## Exercise
Beginning with the first line of the data below, reproduce every line unchanged, ending with the line that holds "cbn [append_loop]. destruct".

═════ Exercise data ═════

Lemma append_loop_agrees f g path elen leave_last :
  follows f g -> NUL ∉ path -> (elen <= length path)%nat ->
  (elen = length path \/ path !! elen = Some slash) ->
  (leave_last = true -> (elen = 0)%nat \/ path !! (elen - 1)%nat <> Some slash) ->
  forall fuel pos s st, holds s st -> (elen - pos < fuel)%nat ->
  agrees (visit_all root f (mark_last (leave_last && (elen =? length path)%nat)
            (pieces (take (elen - pos) (drop pos path)))) s)
         (append_loop fuel g (length root) allocated path elen leave_last pos st).
Proof.
  intros Hfg Hnul Hle Hend Hlast. induction fuel as [|fuel IH]; intros pos s st Hst Hfuel; [lia|].
  cbn [append_loop]. destruct (Nat.ltb_spec pos elen) as [Hpos|Hpos].
  2:{ replace (elen - pos)%nat with O by lia. simpl. by exists 1, st. }
  rewrite (proj2 (Nat.ltb_lt pos (length path))) by lia. cbn [andb].
  destruct (next_element (drop pos path)) as [e found] eqn:Hne.
  destruct (next_element_pieces (drop pos path) (elen - pos) e found Hne) as (Hp & Hel & Hf & Ht).
  { rewrite length_drop. lia. }
  { rewrite length_drop, lookup_drop. replace (pos + (elen - pos))%nat with elen by lia.
    destruct Hend; [left; lia|by right]. }
  rewrite length_drop in Hf. rewrite lookup_drop in Ht.
  rewrite drop_drop in Hp. replace (elen - pos - (length e + 1))%nat with (elen - (pos + length e + 1))%nat in Hp by lia.
  replace (pos + (length e + 1))%nat with (pos + length e + 1)%nat in Hp by lia.
  rewrite Hp.
  set (rest := pieces (take (elen - (pos + length e + 1)) (drop (pos + length e + 1) path))) in *.
  set (leave := leave_last && (elen =? length path)%nat) in *.
  assert (Forall (fun e => slash ∉ e) (e :: rest)) as Hs by (rewrite <- Hp; apply pieces_no_slash).
  assert (Forall (fun e => NUL ∉ e) (e :: rest)) as Hn.
  { rewrite <- Hp. apply pieces_no_nul. intros Hin. apply Hnul.
    apply elem_of_take in Hin as (i & Hi & _). rewrite lookup_drop in Hi. by eapply list_elem_of_lookup_2. }
  inversion Hs as [|? ? Hse _]; subst. inversion Hn as [|? ? Hnule _]; subst.
  assert (mark_last leave (e :: rest) = (e, if found then false else leave_last) :: mark_last leave rest) as ->.
  { destruct found.
    - destruct leave eqn:Hlv; [|by rewrite !mark_last_false]. apply mark_last_cons.
      unfold leave in Hlv. apply andb_true_iff in Hlv as [Hll Hlen%Nat.eqb_eq].
      assert (pos + length e < elen)%nat by (rewrite Hlen; by eapply lookup_lt_Some, Ht).
      intros Hnil%pieces_nil. apply (f_equal length) in Hnil.
      rewrite length_take, length_drop in Hnil. simpl in Hnil.
      destruct (Hlast Hll) as [?|Hl]; [lia|]. apply Hl. rewrite <- Ht by done. f_equal. lia.
    - specialize (Hf eq_refl). assert (rest = []) as ->
        by (unfold rest; replace (elen - (pos + length e + 1))%nat with O by lia; done).
      simpl. unfold leave. rewrite (proj2 (Nat.eqb_eq elen (length path))) by lia. by rewrite andb_true_r. }
  cbn [visit_all].
  apply agrees_bind.
  - destruct s as [stack mode]. by apply element_agrees.
  - intros s' rc st' Hrc Hs'. destruct (Z.eqb_spec rc (-1)); [done|]. apply IH; [done|lia].
  - intros st' _. done.
Qed.

(** The length given may exceed the string. *)
Lemma append_loop_elen g path elen fuel pos st : (length path <= elen)%nat ->
  append_loop fuel g (length root) allocated path elen false pos st =
  append_loop fuel g (length root) allocated path (length path) false pos st.
Proof.
  intros Hle. revert pos st. induction fuel as [|fuel IH]; intros pos st; [done|]. cbn [append_loop].
  destruct (Nat.ltb_spec pos (length path)) as [Hpos|Hpos]; [|by rewrite !andb_false_r].
  rewrite (proj2 (Nat.ltb_lt pos elen)) by lia. cbn [andb].
  destruct (next_element _) as [e found]. destruct (pseudo_append_element _ _ _ _ _ _) as [[rc st']|]; [|done].
  cbn [mbind option_bind]. destruct (rc =? -1); [done|]. apply IH.
Qed.

Lemma follow_links_agree n : follows (resolve_links root n) (follow_links n (length root) allocated).
Proof.
  induction n as [|n IH]; [done|]. cbn [resolve_links follow_links follows].
  intros stack link st Hst. unfold append_elements.
  rewrite append_loop_elen by apply c_str_length.
  replace (pieces (c_str link))
    with (pieces (take (length (c_str link) - 0) (drop 0 (c_str link))))
    by (by rewrite drop_0, Nat.sub_0_r, firstn_all).
  apply (append_loop_agrees _ _ _ _ false IH (c_str_no_nul link)); try done; [by left|].
  pose proof (c_str_length link). lia.
Qed.
End Agree.

(** ** [pseudo_fix_path] *)

Section FixPath.
Context {PM : PathMax} {PE : PathEnv}.

Let allocated := Z.to_nat pseudo_path_max.

(** Every buffer has the size it was allocated with. *)
Definition bufs_ok (b : path_bufs) : Prop :=
  length (pathbufs b) = PATHBUFS /\ (pathbuf b < PATHBUFS)%nat /\
  forall i mem, pathbufs b !! i = Some (Some mem) -> length mem = Z.to_nat pseudo_path_max.

(** [malloc] returns blocks of the size asked for. *)
Definition malloc_ok : Prop := exists mem, malloc_pathbuf = Some mem /\ length mem = Z.to_nat pseudo_path_max.

(** Lengths of 1 stand for the root directory. *)
Definition len_or_root (n : nat) : nat := if (n =? 1)%nat then 0%nat else n.

(** The base is a path below the root. *)
Record base_ok (base : bytes) (rootlen baselen : nat) (root : bytes) (stack : list bytes) : Prop := {
  base_root : length root = len_or_root rootlen;
  base_text : take (len_or_root baselen) base = path_text root stack;
  base_len : length (path_text root stack) = len_or_root baselen;
  base_nul : NUL ∉ path_text root stack;
  base_slash : Forall (fun e => slash ∉ e) stack
}.

Definition is_absolute (path : bytes) : bool := bool_decide (char_at path 0 = slash).

Definition trailing_slash (path : bytes) : bool := negb (strip_slashes path (length path) =? length path)%nat.

Definition path_pieces (path : bytes) : list bytes := pieces (take (strip_slashes path (length path)) path).

(** Absolute paths start at the root unless there is a changed root, which is
    the base then. *)
Definition start_stack (root path : bytes) (stack : list bytes) : list bytes :=
  if is_absolute path && bool_decide (root = []) then [] else stack.

Definition finish (root : bytes) (trailing : bool) (stack : list bytes) : bytes :=
  path_text root stack ++ (if trailing || bool_decide (stack = []) then [slash] else []).

Lemma strip_slashes_spec path n : (n <= length path)%nat ->
  (strip_slashes path n <= n)%nat /\
  (strip_slashes path n = O \/ path !! (strip_slashes path n - 1)%nat <> Some slash) /\
  (strip_slashes path n = n \/ path !! strip_slashes path n = Some slash).
Proof.
  induction n as [|n IH]; intros Hn; cbn [strip_slashes]; [split; [done|]; split; by left|].
  destruct (lookup_lt_is_Some_2 path n) as [c Hc]; [lia|].
  unfold char_at. rewrite Hc. simpl. destruct (decide (c = slash)) as [->|Hne].
  - destruct IH as (H1 & H2 & H3); [lia|]. split; [lia|]. split; [done|]. right.
    destruct H3 as [->|H3]; done.
  - split; [lia|]. split; [|by left]. right.
    replace (S n - 1)%nat with n by lia. congruence.
Qed.

Lemma start_holds mem base path rootlen baselen root stack :
  base_ok base rootlen baselen root stack -> (len_or_root baselen + 2 <= allocated)%nat ->
  length mem = allocated ->
  let use_base := negb (len_or_root baselen =? 0)%nat
                  && (negb (bool_decide (char_at path 0 = slash)) || negb (len_or_root rootlen =? 0)%nat) in
  let cur := if use_base then len_or_root baselen else 0%nat in
  exists mem',
    (mem ← poke 0 NUL mem;
     mem ← (if use_base then memcpy_at 0 (take (len_or_root baselen) base) mem else Some mem);
     poke cur NUL mem) = Some mem' /\
    forall mode, holds root (start_stack root path stack, mode) (mkPath mem' cur mode).
Proof.
  intros [Hr Ht Hl Hn Hs] Hroom Hmem use_base cur.
  destruct mem as [|c junk]; [simpl in Hmem; lia|]. change (c :: junk) with ([] ++ c :: junk).
  rewrite (poke_at 0 [] c junk NUL eq_refl). cbn [mbind option_bind app].
  assert (path_text root (start_stack root path stack) =
    if use_base then path_text root stack else []) as Hstart.
  { unfold start_stack, is_absolute, use_base. rewrite <- Hr.
    destruct (Nat.eqb_spec (len_or_root baselen) 0) as [H0|H0].
    - rewrite H0 in Hl. apply length_zero_iff_nil in Hl. cbn [negb andb].
      unfold path_text in *. apply app_eq_nil in Hl as [-> Hl]. apply render_nil in Hl as ->. by destruct (bool_decide (char_at path 0 = slash)).
    - destruct (bool_decide (char_at path 0 = slash)); [|done]. cbn [negb andb orb].
      destruct (Nat.eqb_spec (length root) 0) as [Hz|Hz].
      + apply length_zero_iff_nil in Hz as ->. done.
      + rewrite bool_decide_eq_false_2; [done|]. by intros ->. }
  assert (cur = length (if use_base then path_text root stack else [])) as Hcur
    by (unfold cur; destruct use_base; simpl; lia).
  destruct use_base eqn:Hub.
  - rewrite Ht. pose proof (memcpy_app [] (path_text root stack) (NUL :: junk)) as Hcp.
    simpl in Hcp, Hmem. rewrite Hcp by lia. cbn [mbind option_bind].
    destruct (drop (length (path_text root stack)) (NUL :: junk)) as [|c' junk'] eqn:Hd.
    { apply (f_equal length) in Hd. rewrite length_drop in Hd. cbn [length] in Hd. lia. }
    rewrite (poke_at cur) by done. eexists. split; [done|]. intros mode.
    apply (f_equal length) in Hd. rewrite length_drop in Hd. cbn [length] in Hd.
    assert (Forall (fun e => slash ∉ e) (start_stack root path stack)) by (unfold start_stack; destruct (is_absolute path && _); [constructor|done]).
    assert (length (path_text root stack ++ NUL :: junk') = allocated) by (rewrite length_app; cbn [length]; lia).
    assert (cur + 2 <= allocated)%nat by (unfold cur; lia).
    constructor; simpl; rewrite ?Hstart; try done. by eexists.
  - cbn [mbind option_bind]. unfold cur. pose proof (poke_at 0 [] NUL junk NUL eq_refl) as Hp.
    cbn [app] in Hp. rewrite Hp. eexists. split; [done|]. intros mode.
    assert (Forall (fun e => slash ∉ e) (start_stack root path stack)) by (unfold start_stack; destruct (is_absolute path && _); [constructor|done]).
    assert (0 + 2 <= allocated)%nat by lia.
    constructor; simpl; rewrite ?Hstart; try done; [by eexists|by apply not_elem_of_nil].
Qed.

(** The components to add, and what the resolver makes of them. *)
Definition path_steps (path : bytes) (leave_last : bool) : list (bytes * bool) :=
  mark_last (leave_last && negb (trailing_slash path)) (path_pieces path).

Definition resolved (root path : bytes) (stack : list bytes) (leave_last : bool) : option bytes :=
  match resolve root (path_steps path leave_last) (start_stack root path stack) with
  | None => None
  | Some (s, _) => Some (finish root (trailing_slash path) s)
  end.

Lemma holds_fresh_mode root stack mem cur : holds root (stack, lstat_mode mem) (mkPath mem cur (lstat_mode mem)) ->
  (if (length root <? cur)%nat then lstat_mode mem else S_IFDIR) =
  if decide (stack = []) then S_IFDIR else mode_of root stack.
Proof.
  intros Hh. pose proof (holds_cur _ _ _ Hh) as Hc. pose proof (holds_c_str _ _ _ Hh) as Ht. simpl in *.
  rewrite Hc. unfold path_text at 1. rewrite length_app. unfold lstat_mode, mode_of. rewrite Ht.
  case_decide as Hs.
  - rewrite Hs. simpl. by rewrite Nat.add_0_r, Nat.ltb_irrefl.
  - assert (length (render stack) <> 0)%nat by (intros Hz%length_zero_iff_nil%render_nil; done).
    by rewrite (proj2 (Nat.ltb_lt _ _)) by lia.
Qed.

Lemma fix_path_in_resolves mem base path rootlen baselen root stack leave_last :
  base_ok base rootlen baselen root stack -> (len_or_root baselen + 2 <= allocated)%nat ->
  length mem = allocated -> NUL ∉ path ->
  exists mem' len,
    fix_path_in mem base path (len_or_root rootlen) (len_or_root baselen) (length path) leave_last = Some (mem', len) /\
    length mem' = allocated /\
    match resolved root path stack leave_last with
    | None => len = None
    | Some s => len = Some (length s) /\ c_str mem' = s
    end.
Proof.
  intros Hb Hroom0 Hmem Hnul. unfold fix_path_in.
  destruct (start_holds mem base path rootlen baselen root stack Hb Hroom0 Hmem) as (m2 & Hm2 & Hh).
  cbv zeta in Hm2, Hh |- *.
  destruct (poke 0 NUL mem) as [m0|]; [|done]. cbn [mbind option_bind] in Hm2 |- *.
  match goal with |- context [if ?b then memcpy_at _ _ _ else _] =>
    destruct (if b then memcpy_at 0 (take (len_or_root baselen) base) m0 else Some m0) as [m1|]; [|done] end.
  cbn [mbind option_bind] in Hm2 |- *. rewrite Hm2. cbn [mbind option_bind].
  match type of Hm2 with poke ?c _ _ = _ => set (cur := c) in * end. clear Hm2.
  unfold pseudo_append_elements. rewrite <- (base_root _ _ _ _ _ Hb).
  rewrite (holds_fresh_mode root _ m2 cur (Hh _)).
  match goal with |- context [mkPath m2 cur ?x] => set (mode := x) end. specialize (Hh mode).
  destruct (strip_slashes_spec path (length path) (le_n _)) as (Hle & Hlast & Hend).
  pose proof (append_loop_agrees root _ _ path (strip_slashes path (length path)) leave_last
    (follow_links_agree root PSEUDO_MAX_LINK_RECURSION) Hnul Hle Hend (fun _ => Hlast)
    (S (strip_slashes path (length path))) 0 _ _ Hh) as Ha.
  specialize (Ha ltac:(lia)). unfold append_elements. rewrite c_str_id by done.
  rewrite drop_0, Nat.sub_0_r in Ha.
  fold (path_pieces path) in Ha.
  replace (mark_last (leave_last && _) (path_pieces path)) with (path_steps path leave_last) in Ha
    by (unfold path_steps, trailing_slash; by rewrite negb_involutive).
  unfold resolved, resolve. fold mode. fold allocated in Ha |- *. fold (trailing_slash path).
  destruct (visit_all root _ _ _) as [[s md]|]; cbn [agrees] in Ha.
  2:{ destruct Ha as (st & -> & Hl). cbn [mbind option_bind]. by eexists _, _. }
  destruct Ha as (rc & st & -> & Hrc & [[junk Hj] Hsz Hc Hroom Hn _ _]). cbn [mbind option_bind fst] in *.
  rewrite (proj2 (Z.eqb_neq _ _) Hrc). rewrite (proj2 (Nat.ltb_lt _ _)) by (fold allocated; lia).
  rewrite andb_true_r.
  assert ((current st =? length root)%nat = bool_decide (s = [])) as ->.
  { apply Bool.eq_iff_eq_true. rewrite Nat.eqb_eq, bool_decide_eq_true, Hc. unfold path_text.
    rewrite length_app, <- render_nil, <- length_zero_iff_nil. lia. }
  unfold finish. rewrite orb_comm. destruct (trailing_slash path || bool_decide (s = [])).
  - destruct junk as [|c junk].
    { rewrite Hj, length_app in Hsz. simpl in Hsz. fold allocated in Hsz, Hroom. lia. }
    rewrite Hj, Hc, poke_app. cbn [mbind option_bind].
    replace (path_text root s ++ slash :: c :: junk) with ((path_text root s ++ [slash]) ++ c :: junk)
      by (by rewrite <- app_assoc).
    rewrite poke_at by (rewrite length_app; simpl; lia). cbn [mbind option_bind].
    eexists _, _. split; [done|]. split.
    + rewrite Hj in Hsz. rewrite !length_app in *. simpl in *. fold allocated in Hsz. lia.
    + split; [f_equal; rewrite length_app; simpl; lia|]. apply c_str_app_nul.
      rewrite elem_of_app, list_elem_of_singleton. naive_solver.
  - rewrite app_nil_r. eexists _, _. split; [done|]. split; [done|]. split; [by rewrite Hc|].
    rewrite Hj. by apply c_str_app_nul.
Qed.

═════

## Your solution
Lemma append_loop_agrees f g path elen leave_last :
  follows f g -> NUL ∉ path -> (elen <= length path)%nat ->
  (elen = length path \/ path !! elen = Some slash) ->
  (leave_last = true -> (elen = 0)%nat \/ path !! (elen - 1)%nat <> Some slash) ->
  forall fuel pos s st, holds s st -> (elen - pos < fuel)%nat ->
  agrees (visit_all root f (mark_last (leave_last && (elen =? length path)%nat)
            (pieces (take (elen - pos) (drop pos path)))) s)
         (append_loop fuel g (length root) allocated path elen leave_last pos st).
Proof.
  intros Hfg Hnul Hle Hend Hlast. induction fuel as [|fuel IH]; intros pos s st Hst Hfuel; [lia|].
  cbn [append_loop]. destruct (Nat.ltb_spec pos elen) as [Hpos|Hpos].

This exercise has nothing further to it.